(* ===== verification/Jobs.v ===== *)
(** Backend-authored generations and the fences on their admission
    (crates/wcash-pool-core/src/jobs.rs).

    The registry owns its entries; an entry's [Arc<GenerationResource>] is shared with the
    admission guards, so the shared objects, with their atomic in-flight counters, live in a
    heap and an [Arc] is an address in it (with the immutable generation beside it).  [World] is
    the registry with that heap.  The registry's methods take [&mut self] and are therefore serialised; a guard's [Drop] is a step of its
    own.  An [Arc] that is dropped unused on an error path leaves an unreachable counter
    behind, as a collected object would. *)

From Stdlib Require Import ZArith Lia.
From stdpp Require Import prelude gmap sorting strings.
From S2P Require Import Prelude Wire Target LargestRemainder Backend.
Open Scope Z_scope.

Definition MAX_ZCASH_WINNER_RECOVERY_JOBS : nat := 32.
Definition ZCASH_WINNER_RECOVERY_TAIL_MS : Z := 60000.

(** [JobId([u8; 32])]. *)
Abbreviation JobId := (list Z) (only parsing).

Inductive JobRegistryError : Type :=
| ZeroJobId
| InvalidLimits
| InvalidDescriptor
| InvalidRemainingLifetime (id : JobId)
| DeadlineOverflow
| ClockMovedBackwards
| SnapshotSequenceRollback (previous received : Z)
| SnapshotStateConflict (event_seq : Z)
| DuplicateSnapshotJob (id : JobId)
| ConflictingJobId (id : JobId)
| ResurrectedJob (id : JobId)
| ReusedJobId (id : JobId)
| RecentCapacityExceeded (maximum : nat)
| GenerationCapacityExceeded (maximum : nat)
| NotSynchronized
| EventSequenceGap (expected received : Z)
| EventSequenceExhausted
| InvalidBackendEvent
| UnknownJob (id : JobId)
| StaleJob (id : JobId)
| AdmissionCounterExhausted (id : JobId).
Lemma entries_evolve_insert id e e' m :
  m !! id = Some e -> entry_evolves e e' -> entries_evolve m (<[id := e']> m).
Proof.
  intros Hm He id'. destruct (decide (id' = id)) as [->|Hne].
  - rewrite Hm, lookup_insert_eq. done.
  - rewrite lookup_insert_ne by done. destruct (m !! id'); cbn; [reflexivity|done].
Qed.

Lemma entries_evolve_lookup m m' id e' :
  entries_evolve m m' -> m' !! id = Some e' -> exists e, m !! id = Some e /\ entry_evolves e e'.
Proof. intros H E. specialize (H id). rewrite E in H. destruct (m !! id); cbn in H; [eauto|done]. Qed.

Lemma entries_evolve_size m m' : entries_evolve m m' -> size m' = size m.
Proof.
  intros H. rewrite <- !size_dom. f_equal. apply set_eq. intros id. rewrite !elem_of_dom.
  specialize (H id). destruct (m !! id), (m' !! id); cbn in H; try done; split; intros []; eauto; done.
Qed.

(** ** Entry-level invariant *)

Record entry_ok (id : JobId) (e : RegistryEntry) : Prop := {
  eo_key : bg_id (re_generation e) = id;
  eo_valid : from_descriptor (bg_descriptor (re_generation e)) = Ok (re_generation e);
  eo_tomb : is_live e = false -> is_terminal (re_state e) = true;
  eo_tail : re_accept_until_ms e <= re_winner_recovery_until_ms e
}.

Record EInv (r : GenerationRegistry) : Prop := {
  ei_size : (size (entries r) <= maximum_generations (config r))%nat;
  ei_entry : forall id e, entries r !! id = Some e -> entry_ok id e
}.

(** An entry that evolves without becoming live-looking again keeps its invariant. *)
Lemma entry_ok_evolves id e e' : entry_evolves e e' -> entry_ok id e -> entry_ok id e'.
Proof.
  intros [Hs Hd Hr Ht Hc] [Hk Hv Htomb Htail]. unfold re_generation, is_live in *.
  split; unfold re_generation, is_live; rewrite ?Hs; [done|done| |lia]. auto.
Qed.

Lemma EInv_evolves r r' :
  config r' = config r -> entries_evolve (entries r) (entries r') -> EInv r -> EInv r'.
Proof.
  intros Hc He [Hs Hok]. split.
  - by rewrite Hc, (entries_evolve_size _ _ He).
  - intros id e' E. destruct (entries_evolve_lookup _ _ _ _ He E) as (e & Eq & Hev).
    by eapply entry_ok_evolves; [|apply Hok].
Qed.

Lemma accepting_live id e : entry_ok id e -> re_state e = Accepting -> is_live e = true.
Proof. intros Hok Hs. destruct (is_live e) eqn:E; [done|]. apply (eo_tomb _ _ Hok) in E. by rewrite Hs in E. Qed.

(** ** Role-level invariant *)

Definition roles (r : GenerationRegistry) : list JobId := option_list (current r) ++ recent r.

Record RInv (r : GenerationRegistry) : Prop := {
  rv_recent : (length (recent r) <= maximum_recent (config r))%nat;
  rv_nodup : NoDup (roles r);
  rv_roles : forall id, id ∈ roles r -> exists e, entries r !! id = Some e /\ re_state e = Accepting;
  rv_accepting : forall id e, entries r !! id = Some e -> re_state e = Accepting -> id ∈ roles r;
  rv_history_nodup : NoDup (winner_recovery r);
  rv_history_len : (length (winner_recovery r) <= MAX_ZCASH_WINNER_RECOVERY_JOBS)%nat;
  rv_history_dom : forall id, id ∈ winner_recovery r -> is_Some (entries r !! id);
  rv_sync : synchronized r = true ->
            is_Some (last_event_seq r) /\ forall id e, entries r !! id = Some e -> re_state e <> Suspended;
  rv_unsync : synchronized r = false -> roles r = [] /\ winner_recovery r = []
}.

Definition Inv (r : GenerationRegistry) : Prop := EInv r /\ RInv r.

(** No role outlives the latest time the registry has seen. *)
Definition Timely (r : GenerationRegistry) : Prop :=
  forall t id e, last_monotonic_ms r = Some t -> id ∈ roles r -> entries r !! id = Some e ->
    t < re_accept_until_ms e.

Lemma elem_of_keep p l id : id ∈ keep p l <-> p id = true /\ id ∈ l.
Proof. unfold keep. by rewrite list_elem_of_filter. Qed.

Lemma keep_nodup p l : NoDup l -> NoDup (keep p l).
Proof. apply NoDup_filter. Qed.

Lemma length_keep p l : (length (keep p l) <= length l)%nat.
Proof. apply length_filter. Qed.

Lemma elem_of_opt_filter {A} (p : A -> bool) (o : option A) a :
  a ∈ option_list (opt_filter p o) <-> p a = true /\ a ∈ option_list o.
Proof.
  destruct o as [b|]; cbn; [|rewrite elem_of_nil; naive_solver].
  destruct (p b) eqn:E; cbn; rewrite ?list_elem_of_singleton, ?elem_of_nil; naive_solver congruence.
Qed.

Lemma opt_filter_roles p c l :
  NoDup (option_list c ++ l) -> NoDup (option_list (opt_filter p c) ++ keep p l).
Proof.
  intros (Hc & Hd & Hl)%NoDup_app. apply NoDup_app. split_and!.
  - destruct c as [a|]; cbn; [destruct (p a)|]; cbn; auto using NoDup_nil_2, NoDup_singleton.
  - intros a Ha%elem_of_opt_filter Hk%elem_of_keep. naive_solver.
  - by apply keep_nodup.
Qed.

(** ** Transitions of the registry *)

(** A transition of the registry alone: limits stay, entries evolve in place. *)
Record revolves (r r' : GenerationRegistry) : Prop := {
  rev_config : config r' = config r;
  rev_entries : entries_evolve (entries r) (entries r')
}.

#[global] Instance revolves_preorder : PreOrder revolves.
Proof.
  split; [intros r; by split|]. intros r1 r2 r3 [] []. split; [congruence|by etrans].
Qed.

Lemma EInv_revolves r r' : revolves r r' -> EInv r -> EInv r'.
Proof. intros [Hc He]. by apply EInv_evolves. Qed.

Lemma revolves_same r r' : config r' = config r -> entries r' = entries r -> revolves r r'.
Proof. intros Hc He. split; [done|]. by rewrite He. Qed.

Lemma suspend_entry_evolves e :
  entry_evolves e (if bool_decide (re_state e = Accepting) then set_state Suspended e else e).
Proof. case_bool_decide as Hs; [|reflexivity]. split; cbn; try done; rewrite Hs; done. Qed.

Lemma suspend_revolves r : revolves r (suspend r).
Proof. split; [done|]. apply entries_evolve_fmap, suspend_entry_evolves. Qed.

Lemma suspend_Inv r : EInv r -> Inv (suspend r).
Proof.
  intros He. split; [by eapply EInv_revolves, He; apply suspend_revolves|].
  split; cbn; try done.
  - lia.
  - apply NoDup_nil_2.
  - intros id. by rewrite elem_of_nil.
  - intros id e. rewrite lookup_fmap. destruct (entries r !! id) as [e0|]; cbn; [|done].
    intros [= <-]. case_bool_decide; cbn; congruence.
  - apply NoDup_nil_2.
  - unfold MAX_ZCASH_WINNER_RECOVERY_JOBS. lia.
  - intros id. by rewrite elem_of_nil.
Qed.

Lemma suspend_Timely r : Timely (suspend r).
Proof. intros t id e _ Hin. by apply elem_of_nil in Hin. Qed.

Lemma expire_entry_evolves t e : entry_evolves e (expire_entry t e).
Proof.
  unfold expire_entry. destruct (re_state e) eqn:Hs; cbn; try reflexivity;
    destruct (re_accept_until_ms e <=? t); cbn; try reflexivity; split; cbn; try done; by rewrite Hs.
Qed.

Lemma expire_revolves t r : revolves r (expire_at t r).
Proof. split; [done|]. apply entries_evolve_fmap, expire_entry_evolves. Qed.

Lemma expire_entry_accepting t e :
  re_state (expire_entry t e) = Accepting <-> re_state e = Accepting /\ t < re_accept_until_ms e.
Proof.
  unfold expire_entry. destruct (_ && _) eqn:E; cbn.
  - apply andb_true_iff in E as [_ E]. apply Z.leb_le in E. split; [done|]. intros [_ Ht]. lia.
  - split; [|by intros [? _]]. intros Hs. split; [done|]. rewrite bool_decide_true in E by done.
    cbn in E. apply Z.leb_gt in E. lia.
Qed.

Lemma expire_entry_fields t e :
  re_storage (expire_entry t e) = re_storage e /\ re_accept_until_ms (expire_entry t e) = re_accept_until_ms e.
Proof. unfold expire_entry. by destruct (_ && _). Qed.

(** After expiry the admitting entries are those accepting with time left. *)
Lemma expire_admits t r id : EInv r ->
  entry_is (expire_at t r) (fun e => accepting e t) id = true <->
  exists e, entries r !! id = Some e /\ re_state e = Accepting /\ t < re_accept_until_ms e.
Proof.
  intros He. unfold entry_is. cbn. rewrite lookup_fmap. destruct (entries r !! id) as [e|] eqn:E; cbn;
    [|naive_solver]. unfold accepting, is_live. destruct (expire_entry_fields t e) as [-> ->].
  rewrite !andb_true_iff, bool_decide_eq_true, expire_entry_accepting, Z.ltb_lt. split.
  - intros ((Hs & _) & _). exists e. naive_solver.
  - intros (e' & [= <-] & Hs & Ht). split_and!; try done.
    pose proof (accepting_live id e (ei_entry _ He _ _ E) Hs) as Hl. by unfold is_live in Hl.
Qed.

Lemma elem_of_expire_roles t r id :
  id ∈ roles (expire_at t r) <->
  entry_is (expire_at t r) (fun e => accepting e t) id = true /\ id ∈ roles r.
Proof.
  change (roles (expire_at t r)) with
    (option_list (opt_filter (entry_is (expire_at t r) (fun e => accepting e t)) (current r)) ++
     keep (entry_is (expire_at t r) (fun e => accepting e t)) (recent r)).
  unfold roles. rewrite !elem_of_app, elem_of_opt_filter, elem_of_keep. naive_solver.
Qed.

★ ★ ★ ★ ★ ★ ★

What is expected>
The lines to extract from the data above begin with the line containing "-> bool) (o" and end with the line containing "Lemma opt_filter_roles p". Extract them exactly, including both.

Solution for this task>
Lemma elem_of_opt_filter {A} (p : A -> bool) (o : option A) a :
  a ∈ option_list (opt_filter p o) <-> p a = true /\ a ∈ option_list o.
Proof.
  destruct o as [b|]; cbn; [|rewrite elem_of_nil; naive_solver].
  destruct (p b) eqn:E; cbn; rewrite ?list_elem_of_singleton, ?elem_of_nil; naive_solver congruence.
Qed.

Lemma opt_filter_roles p c l :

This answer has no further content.